§ Action item
Every record below is to be retyped exactly.

*** Opening Task data ***

Definition set_wire (w : W) (c : defaultHubConnection) :=
  {| Protocol := Protocol c; Connected := Connected c; Conn := Conn c;
     maximumReceiveMessageSize := maximumReceiveMessageSize c;
     items := items c; context_done := context_done c; wire := w |}.

(** The store of [map[string]interface{}] values. *)
Abbreviation Heap := (gmap ref (gmap string V)).

(** A reference no map of the store uses yet. *)
Definition fresh_ref (h : Heap) : ref := fresh (dom h).

(** [newHubConnection]: [make(map[string]interface{})] allocates the items
    map; the scope starts not cancelled; [Connected] has its zero value. *)
Definition newHubConnection (connection : Connection) (protocol : HubProtocol)
    (maximumReceiveMessageSize : Z) (w : W) (h : Heap)
    : defaultHubConnection * Heap :=
  let r := fresh_ref h in
  ({| Protocol := protocol; Connected := 0; Conn := connection;
      maximumReceiveMessageSize := maximumReceiveMessageSize;
      items := r; context_done := false; wire := w |},
   <[r := ∅]> h).

Definition Items (c : defaultHubConnection) : ref := items c.

(** [atomic.CompareAndSwapInt32(&c.Connected, 0, 1)] *)
Definition Start (c : defaultHubConnection) : defaultHubConnection :=
  if (Connected c =? 0)%Z then set_Connected 1 c else c.

(** [atomic.LoadInt32(&c.Connected) == 1] *)
Definition IsConnected (c : defaultHubConnection) : bool :=
  (Connected c =? 1)%Z.

Definition ConnectionID (c : defaultHubConnection) : string :=
  conn_ConnectionID (Conn c).

(** [c.context.Err()] *)
Definition context_Err (c : defaultHubConnection) : option error :=
  if context_done c then Some Canceled else None.

(** [c.abort()] then [atomic.SwapInt32(&c.Connected, 0)] *)
Definition Abort (c : defaultHubConnection) : defaultHubConnection :=
  set_Connected 0 (set_context_done true c).

(** ** Scheduling

    What can happen next while a call is racing its spawned goroutine: the
    goroutine runs up to its next channel operation, the caller runs its next
    statement (at a [select] with both cases ready the event says which case
    Go picked), or some other goroutine calls [Abort]. *)
Inductive event :=
| EvAttempt
| EvPickDone
| EvPickE
| EvCaller
| EvAbort.

#[global] Instance event_eq_dec : EqDecision event.
Proof. solve_decision. Defined.

(** ** [writeMessage] *)

(** The goroutine [e <- c.Protocol.WriteMessage(message, c.Connection)]. *)
Inductive writer :=
| Writing
| WriterDone.

(** Where the caller of [writeMessage] is. *)
Inductive write_caller :=
| WSelecting
| WDraining
| WReturned (err : option error).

*** Closing Task data ***

§ Solution
Definition set_wire (w : W) (c : defaultHubConnection) :=
  {| Protocol := Protocol c; Connected := Connected c; Conn := Conn c;
     maximumReceiveMessageSize := maximumReceiveMessageSize c;
     items := items c; context_done := context_done c; wire := w |}.

(** The store of [map[string]interface{}] values. *)
Abbreviation Heap := (gmap ref (gmap string V)).

(** A reference no map of the store uses yet. *)
Definition fresh_ref (h : Heap) : ref := fresh (dom h).

(** [newHubConnection]: [make(map[string]interface{})] allocates the items
    map; the scope starts not cancelled; [Connected] has its zero value. *)
Definition newHubConnection (connection : Connection) (protocol : HubProtocol)
    (maximumReceiveMessageSize : Z) (w : W) (h : Heap)
    : defaultHubConnection * Heap :=
  let r := fresh_ref h in
  ({| Protocol := protocol; Connected := 0; Conn := connection;
      maximumReceiveMessageSize := maximumReceiveMessageSize;
      items := r; context_done := false; wire := w |},
   <[r := ∅]> h).

Definition Items (c : defaultHubConnection) : ref := items c.

(** [atomic.CompareAndSwapInt32(&c.Connected, 0, 1)] *)
Definition Start (c : defaultHubConnection) : defaultHubConnection :=
  if (Connected c =? 0)%Z then set_Connected 1 c else c.

(** [atomic.LoadInt32(&c.Connected) == 1] *)
Definition IsConnected (c : defaultHubConnection) : bool :=
  (Connected c =? 1)%Z.

Definition ConnectionID (c : defaultHubConnection) : string :=
  conn_ConnectionID (Conn c).

(** [c.context.Err()] *)
Definition context_Err (c : defaultHubConnection) : option error :=
  if context_done c then Some Canceled else None.

(** [c.abort()] then [atomic.SwapInt32(&c.Connected, 0)] *)
Definition Abort (c : defaultHubConnection) : defaultHubConnection :=
  set_Connected 0 (set_context_done true c).

(** ** Scheduling

    What can happen next while a call is racing its spawned goroutine: the
    goroutine runs up to its next channel operation, the caller runs its next
    statement (at a [select] with both cases ready the event says which case
    Go picked), or some other goroutine calls [Abort]. *)
Inductive event :=
| EvAttempt
| EvPickDone
| EvPickE
| EvCaller
| EvAbort.

#[global] Instance event_eq_dec : EqDecision event.
Proof. solve_decision. Defined.

(** ** [writeMessage] *)

(** The goroutine [e <- c.Protocol.WriteMessage(message, c.Connection)]. *)
Inductive writer :=
| Writing
| WriterDone.

(** Where the caller of [writeMessage] is. *)
Inductive write_caller :=
| WSelecting
| WDraining
| WReturned (err : option error).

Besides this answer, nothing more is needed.